(Source records begins)

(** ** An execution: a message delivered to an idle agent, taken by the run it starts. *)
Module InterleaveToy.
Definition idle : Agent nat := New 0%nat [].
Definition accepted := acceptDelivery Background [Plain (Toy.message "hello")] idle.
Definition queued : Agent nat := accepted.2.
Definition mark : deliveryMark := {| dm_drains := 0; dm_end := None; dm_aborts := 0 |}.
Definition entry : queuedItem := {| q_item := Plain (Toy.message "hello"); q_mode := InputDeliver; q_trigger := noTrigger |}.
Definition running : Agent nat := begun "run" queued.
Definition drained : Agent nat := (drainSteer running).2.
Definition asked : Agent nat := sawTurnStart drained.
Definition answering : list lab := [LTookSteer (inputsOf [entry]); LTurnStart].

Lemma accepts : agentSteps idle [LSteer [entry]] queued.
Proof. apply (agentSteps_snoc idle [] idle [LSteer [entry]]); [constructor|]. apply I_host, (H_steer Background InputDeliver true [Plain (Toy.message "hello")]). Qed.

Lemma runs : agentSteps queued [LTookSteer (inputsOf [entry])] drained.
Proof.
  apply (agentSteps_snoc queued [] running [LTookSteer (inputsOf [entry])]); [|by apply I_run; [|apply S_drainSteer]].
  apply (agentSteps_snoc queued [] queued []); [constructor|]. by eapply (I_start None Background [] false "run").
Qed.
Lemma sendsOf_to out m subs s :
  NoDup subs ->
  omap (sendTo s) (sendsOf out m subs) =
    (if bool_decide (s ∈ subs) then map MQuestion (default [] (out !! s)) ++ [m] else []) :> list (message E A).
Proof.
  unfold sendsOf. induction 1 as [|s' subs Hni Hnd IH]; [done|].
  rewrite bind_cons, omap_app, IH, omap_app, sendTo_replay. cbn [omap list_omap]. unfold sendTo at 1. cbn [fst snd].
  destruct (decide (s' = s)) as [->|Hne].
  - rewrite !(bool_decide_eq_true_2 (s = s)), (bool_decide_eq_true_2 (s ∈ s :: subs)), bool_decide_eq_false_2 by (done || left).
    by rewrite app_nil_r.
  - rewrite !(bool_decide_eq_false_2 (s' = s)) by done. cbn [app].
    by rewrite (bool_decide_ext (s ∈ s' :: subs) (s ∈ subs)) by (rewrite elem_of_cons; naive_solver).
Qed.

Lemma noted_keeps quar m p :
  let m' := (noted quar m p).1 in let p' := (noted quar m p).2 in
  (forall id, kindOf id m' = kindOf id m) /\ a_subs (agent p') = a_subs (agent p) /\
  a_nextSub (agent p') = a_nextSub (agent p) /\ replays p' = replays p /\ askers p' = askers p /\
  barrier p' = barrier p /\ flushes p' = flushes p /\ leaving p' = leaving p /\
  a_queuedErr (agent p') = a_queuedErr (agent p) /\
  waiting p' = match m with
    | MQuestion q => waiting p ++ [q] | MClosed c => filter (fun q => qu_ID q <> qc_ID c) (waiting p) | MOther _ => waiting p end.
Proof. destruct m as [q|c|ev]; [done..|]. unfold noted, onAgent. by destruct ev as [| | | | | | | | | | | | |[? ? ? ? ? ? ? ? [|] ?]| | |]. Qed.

(Source records ends)
(Source records begins)

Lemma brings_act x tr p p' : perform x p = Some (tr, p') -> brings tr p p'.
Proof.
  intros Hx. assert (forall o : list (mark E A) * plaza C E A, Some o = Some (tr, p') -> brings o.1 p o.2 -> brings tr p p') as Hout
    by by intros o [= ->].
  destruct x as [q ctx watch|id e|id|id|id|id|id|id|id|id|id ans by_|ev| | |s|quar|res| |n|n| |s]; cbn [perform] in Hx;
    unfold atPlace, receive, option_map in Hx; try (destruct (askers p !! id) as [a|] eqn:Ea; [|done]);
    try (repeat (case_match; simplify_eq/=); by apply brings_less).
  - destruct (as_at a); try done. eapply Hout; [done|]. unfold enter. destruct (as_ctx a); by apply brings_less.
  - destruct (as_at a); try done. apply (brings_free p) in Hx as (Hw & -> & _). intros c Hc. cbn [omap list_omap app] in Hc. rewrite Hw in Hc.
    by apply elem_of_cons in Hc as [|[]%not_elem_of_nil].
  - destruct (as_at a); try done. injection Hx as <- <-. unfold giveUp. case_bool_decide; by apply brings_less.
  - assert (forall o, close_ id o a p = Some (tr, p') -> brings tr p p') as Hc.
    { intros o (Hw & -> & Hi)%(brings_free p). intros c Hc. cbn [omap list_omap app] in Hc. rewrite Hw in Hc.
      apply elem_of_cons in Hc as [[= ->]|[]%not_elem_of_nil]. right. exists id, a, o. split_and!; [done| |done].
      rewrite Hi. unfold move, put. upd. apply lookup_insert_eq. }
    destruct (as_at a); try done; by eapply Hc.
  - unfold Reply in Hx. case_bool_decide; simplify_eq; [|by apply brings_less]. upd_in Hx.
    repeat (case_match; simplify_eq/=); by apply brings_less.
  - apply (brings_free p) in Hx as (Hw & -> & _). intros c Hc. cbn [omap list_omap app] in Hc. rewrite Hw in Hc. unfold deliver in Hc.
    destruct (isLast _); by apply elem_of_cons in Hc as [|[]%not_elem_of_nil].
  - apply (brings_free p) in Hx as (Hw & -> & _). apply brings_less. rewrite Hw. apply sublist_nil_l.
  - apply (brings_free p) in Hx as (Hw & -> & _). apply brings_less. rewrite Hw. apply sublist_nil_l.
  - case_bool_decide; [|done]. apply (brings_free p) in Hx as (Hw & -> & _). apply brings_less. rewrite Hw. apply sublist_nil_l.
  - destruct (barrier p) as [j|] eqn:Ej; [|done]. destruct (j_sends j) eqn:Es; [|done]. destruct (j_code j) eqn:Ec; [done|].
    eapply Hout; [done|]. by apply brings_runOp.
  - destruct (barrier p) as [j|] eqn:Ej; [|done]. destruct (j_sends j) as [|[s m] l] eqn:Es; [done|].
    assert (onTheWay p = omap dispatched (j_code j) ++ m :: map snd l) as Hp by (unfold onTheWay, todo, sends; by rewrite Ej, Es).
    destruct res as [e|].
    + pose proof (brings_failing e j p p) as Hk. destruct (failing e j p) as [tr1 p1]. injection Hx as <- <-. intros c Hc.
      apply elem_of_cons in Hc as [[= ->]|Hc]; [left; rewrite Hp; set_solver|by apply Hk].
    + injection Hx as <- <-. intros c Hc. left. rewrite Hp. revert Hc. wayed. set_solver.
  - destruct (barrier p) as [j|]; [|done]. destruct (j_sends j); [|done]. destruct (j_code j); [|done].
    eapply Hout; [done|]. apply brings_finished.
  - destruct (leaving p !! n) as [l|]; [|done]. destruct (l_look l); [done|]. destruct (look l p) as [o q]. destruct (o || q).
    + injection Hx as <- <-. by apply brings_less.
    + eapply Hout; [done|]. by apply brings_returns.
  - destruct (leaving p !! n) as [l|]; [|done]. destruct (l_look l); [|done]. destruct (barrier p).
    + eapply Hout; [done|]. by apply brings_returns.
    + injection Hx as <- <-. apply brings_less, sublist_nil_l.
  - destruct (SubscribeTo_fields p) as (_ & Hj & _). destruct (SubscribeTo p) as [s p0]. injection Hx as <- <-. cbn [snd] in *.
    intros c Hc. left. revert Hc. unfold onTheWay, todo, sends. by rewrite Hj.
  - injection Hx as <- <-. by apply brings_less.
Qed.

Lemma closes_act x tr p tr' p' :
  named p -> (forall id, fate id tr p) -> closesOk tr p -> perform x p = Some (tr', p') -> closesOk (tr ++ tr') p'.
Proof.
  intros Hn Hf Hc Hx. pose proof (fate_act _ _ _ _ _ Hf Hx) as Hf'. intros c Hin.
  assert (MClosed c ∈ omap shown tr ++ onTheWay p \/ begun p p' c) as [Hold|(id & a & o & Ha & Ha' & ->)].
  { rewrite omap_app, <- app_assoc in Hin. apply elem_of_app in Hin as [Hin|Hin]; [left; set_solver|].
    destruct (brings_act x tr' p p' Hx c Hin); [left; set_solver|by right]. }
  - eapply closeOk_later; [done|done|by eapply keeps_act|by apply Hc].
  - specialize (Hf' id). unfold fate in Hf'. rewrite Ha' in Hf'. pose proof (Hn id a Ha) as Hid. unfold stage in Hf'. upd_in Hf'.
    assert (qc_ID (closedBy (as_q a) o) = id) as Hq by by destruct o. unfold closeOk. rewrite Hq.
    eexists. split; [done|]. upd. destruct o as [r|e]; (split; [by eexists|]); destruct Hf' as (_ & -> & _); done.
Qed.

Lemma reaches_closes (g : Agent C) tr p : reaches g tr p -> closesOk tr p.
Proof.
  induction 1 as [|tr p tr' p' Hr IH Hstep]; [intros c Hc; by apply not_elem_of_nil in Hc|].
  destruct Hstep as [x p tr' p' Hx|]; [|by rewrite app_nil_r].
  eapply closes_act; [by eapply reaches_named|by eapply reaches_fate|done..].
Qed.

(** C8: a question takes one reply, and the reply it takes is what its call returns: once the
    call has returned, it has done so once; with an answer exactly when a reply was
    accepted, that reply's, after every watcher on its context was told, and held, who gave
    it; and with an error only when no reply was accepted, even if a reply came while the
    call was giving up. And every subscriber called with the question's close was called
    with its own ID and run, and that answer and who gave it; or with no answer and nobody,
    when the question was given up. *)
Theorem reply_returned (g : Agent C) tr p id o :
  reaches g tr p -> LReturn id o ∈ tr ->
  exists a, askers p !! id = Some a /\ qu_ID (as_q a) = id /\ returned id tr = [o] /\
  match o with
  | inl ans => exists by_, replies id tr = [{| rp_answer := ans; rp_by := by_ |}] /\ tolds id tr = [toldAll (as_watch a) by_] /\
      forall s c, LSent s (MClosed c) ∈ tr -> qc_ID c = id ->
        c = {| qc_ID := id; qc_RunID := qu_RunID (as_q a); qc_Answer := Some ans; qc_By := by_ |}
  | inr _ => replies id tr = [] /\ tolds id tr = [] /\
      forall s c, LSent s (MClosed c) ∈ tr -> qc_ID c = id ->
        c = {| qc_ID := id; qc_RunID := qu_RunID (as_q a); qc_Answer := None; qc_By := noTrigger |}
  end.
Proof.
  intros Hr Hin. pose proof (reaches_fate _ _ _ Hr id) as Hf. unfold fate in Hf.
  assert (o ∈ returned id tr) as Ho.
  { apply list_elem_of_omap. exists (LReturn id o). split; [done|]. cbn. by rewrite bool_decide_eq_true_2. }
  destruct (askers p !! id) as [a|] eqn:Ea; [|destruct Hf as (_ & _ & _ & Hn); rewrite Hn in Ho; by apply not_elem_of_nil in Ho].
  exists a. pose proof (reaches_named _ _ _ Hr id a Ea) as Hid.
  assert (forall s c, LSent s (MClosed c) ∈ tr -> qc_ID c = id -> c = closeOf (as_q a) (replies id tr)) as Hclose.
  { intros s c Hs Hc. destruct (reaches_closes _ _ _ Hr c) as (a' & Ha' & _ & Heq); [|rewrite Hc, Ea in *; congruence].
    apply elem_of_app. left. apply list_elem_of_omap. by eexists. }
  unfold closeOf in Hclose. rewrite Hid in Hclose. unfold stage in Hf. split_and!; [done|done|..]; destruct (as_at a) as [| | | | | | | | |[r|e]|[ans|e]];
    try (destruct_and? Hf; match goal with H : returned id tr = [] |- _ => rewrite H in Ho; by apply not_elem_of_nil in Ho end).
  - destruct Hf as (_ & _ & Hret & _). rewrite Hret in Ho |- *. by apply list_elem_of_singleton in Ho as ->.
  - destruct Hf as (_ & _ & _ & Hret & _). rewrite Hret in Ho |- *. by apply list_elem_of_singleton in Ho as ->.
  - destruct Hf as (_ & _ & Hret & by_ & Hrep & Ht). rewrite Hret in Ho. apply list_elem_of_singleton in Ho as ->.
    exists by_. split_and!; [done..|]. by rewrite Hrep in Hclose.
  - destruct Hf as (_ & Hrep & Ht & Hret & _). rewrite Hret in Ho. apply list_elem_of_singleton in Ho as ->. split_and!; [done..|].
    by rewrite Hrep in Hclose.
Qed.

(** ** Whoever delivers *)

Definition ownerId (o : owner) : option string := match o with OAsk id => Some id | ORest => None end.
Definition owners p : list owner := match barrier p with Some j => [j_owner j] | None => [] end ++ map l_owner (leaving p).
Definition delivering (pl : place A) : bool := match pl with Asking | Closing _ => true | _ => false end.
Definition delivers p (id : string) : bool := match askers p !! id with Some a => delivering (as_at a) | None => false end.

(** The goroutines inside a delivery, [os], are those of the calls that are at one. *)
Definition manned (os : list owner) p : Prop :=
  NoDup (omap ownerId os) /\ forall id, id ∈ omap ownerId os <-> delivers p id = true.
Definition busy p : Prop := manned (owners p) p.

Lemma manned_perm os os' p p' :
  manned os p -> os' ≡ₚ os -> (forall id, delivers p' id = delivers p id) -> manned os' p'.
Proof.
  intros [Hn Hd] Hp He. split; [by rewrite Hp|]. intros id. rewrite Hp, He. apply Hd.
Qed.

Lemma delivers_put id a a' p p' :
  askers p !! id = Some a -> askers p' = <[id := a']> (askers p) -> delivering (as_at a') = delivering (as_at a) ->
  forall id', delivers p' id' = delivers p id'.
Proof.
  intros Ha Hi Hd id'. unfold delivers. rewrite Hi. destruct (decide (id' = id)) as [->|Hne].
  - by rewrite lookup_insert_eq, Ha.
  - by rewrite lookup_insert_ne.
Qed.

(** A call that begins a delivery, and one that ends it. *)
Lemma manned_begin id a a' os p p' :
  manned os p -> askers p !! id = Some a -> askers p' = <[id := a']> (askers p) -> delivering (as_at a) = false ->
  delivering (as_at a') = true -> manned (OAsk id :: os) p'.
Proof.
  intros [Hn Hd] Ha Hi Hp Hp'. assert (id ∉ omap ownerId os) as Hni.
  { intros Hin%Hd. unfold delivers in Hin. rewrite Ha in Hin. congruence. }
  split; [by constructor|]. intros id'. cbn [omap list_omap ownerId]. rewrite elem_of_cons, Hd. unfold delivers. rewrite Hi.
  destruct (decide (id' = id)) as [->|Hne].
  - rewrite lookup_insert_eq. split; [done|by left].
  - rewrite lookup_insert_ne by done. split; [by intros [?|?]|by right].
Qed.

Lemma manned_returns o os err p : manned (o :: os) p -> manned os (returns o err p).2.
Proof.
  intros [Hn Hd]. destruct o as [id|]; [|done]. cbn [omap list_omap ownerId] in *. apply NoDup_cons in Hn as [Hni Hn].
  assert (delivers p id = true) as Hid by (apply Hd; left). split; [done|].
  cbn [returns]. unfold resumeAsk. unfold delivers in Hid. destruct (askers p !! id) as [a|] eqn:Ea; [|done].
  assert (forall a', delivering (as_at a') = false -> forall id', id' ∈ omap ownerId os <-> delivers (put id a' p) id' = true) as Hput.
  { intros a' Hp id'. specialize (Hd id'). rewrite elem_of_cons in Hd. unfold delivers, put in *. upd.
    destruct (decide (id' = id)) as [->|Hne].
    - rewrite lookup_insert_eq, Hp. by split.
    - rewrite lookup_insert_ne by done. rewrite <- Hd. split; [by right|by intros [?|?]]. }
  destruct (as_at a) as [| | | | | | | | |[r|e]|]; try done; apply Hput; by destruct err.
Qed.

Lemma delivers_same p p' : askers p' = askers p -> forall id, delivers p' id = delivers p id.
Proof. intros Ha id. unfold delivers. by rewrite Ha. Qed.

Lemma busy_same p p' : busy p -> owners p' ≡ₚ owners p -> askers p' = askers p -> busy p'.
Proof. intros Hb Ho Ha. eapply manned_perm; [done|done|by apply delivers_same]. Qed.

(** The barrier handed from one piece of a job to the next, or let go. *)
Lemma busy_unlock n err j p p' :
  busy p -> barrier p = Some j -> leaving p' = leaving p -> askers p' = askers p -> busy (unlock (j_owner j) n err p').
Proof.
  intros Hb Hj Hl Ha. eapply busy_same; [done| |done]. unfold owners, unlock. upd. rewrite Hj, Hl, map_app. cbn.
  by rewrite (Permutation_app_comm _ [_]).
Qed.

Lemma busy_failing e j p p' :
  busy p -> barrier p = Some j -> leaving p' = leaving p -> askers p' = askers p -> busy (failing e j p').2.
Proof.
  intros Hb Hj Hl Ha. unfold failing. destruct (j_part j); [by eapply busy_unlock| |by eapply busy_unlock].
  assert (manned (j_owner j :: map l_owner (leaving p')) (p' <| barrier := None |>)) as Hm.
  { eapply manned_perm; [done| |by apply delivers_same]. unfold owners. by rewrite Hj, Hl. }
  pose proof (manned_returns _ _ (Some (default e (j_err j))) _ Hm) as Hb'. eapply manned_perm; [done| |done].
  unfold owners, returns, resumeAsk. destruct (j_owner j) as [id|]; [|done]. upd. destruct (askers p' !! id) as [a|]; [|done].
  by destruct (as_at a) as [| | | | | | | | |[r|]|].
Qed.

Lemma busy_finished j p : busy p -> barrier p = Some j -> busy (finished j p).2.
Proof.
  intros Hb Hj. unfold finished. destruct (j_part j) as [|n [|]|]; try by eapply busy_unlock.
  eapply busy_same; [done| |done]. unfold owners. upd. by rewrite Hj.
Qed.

(Source records ends)

What you are asked to do
When a line in the listing has the word "hello", return that line.

Written response
Definition accepted := acceptDelivery Background [Plain (Toy.message "hello")] idle.
Definition entry : queuedItem := {| q_item := Plain (Toy.message "hello"); q_mode := InputDeliver; q_trigger := noTrigger |}.
Proof. apply (agentSteps_snoc idle [] idle [LSteer [entry]]); [constructor|]. apply I_host, (H_steer Background InputDeliver true [Plain (Toy.message "hello")]). Qed.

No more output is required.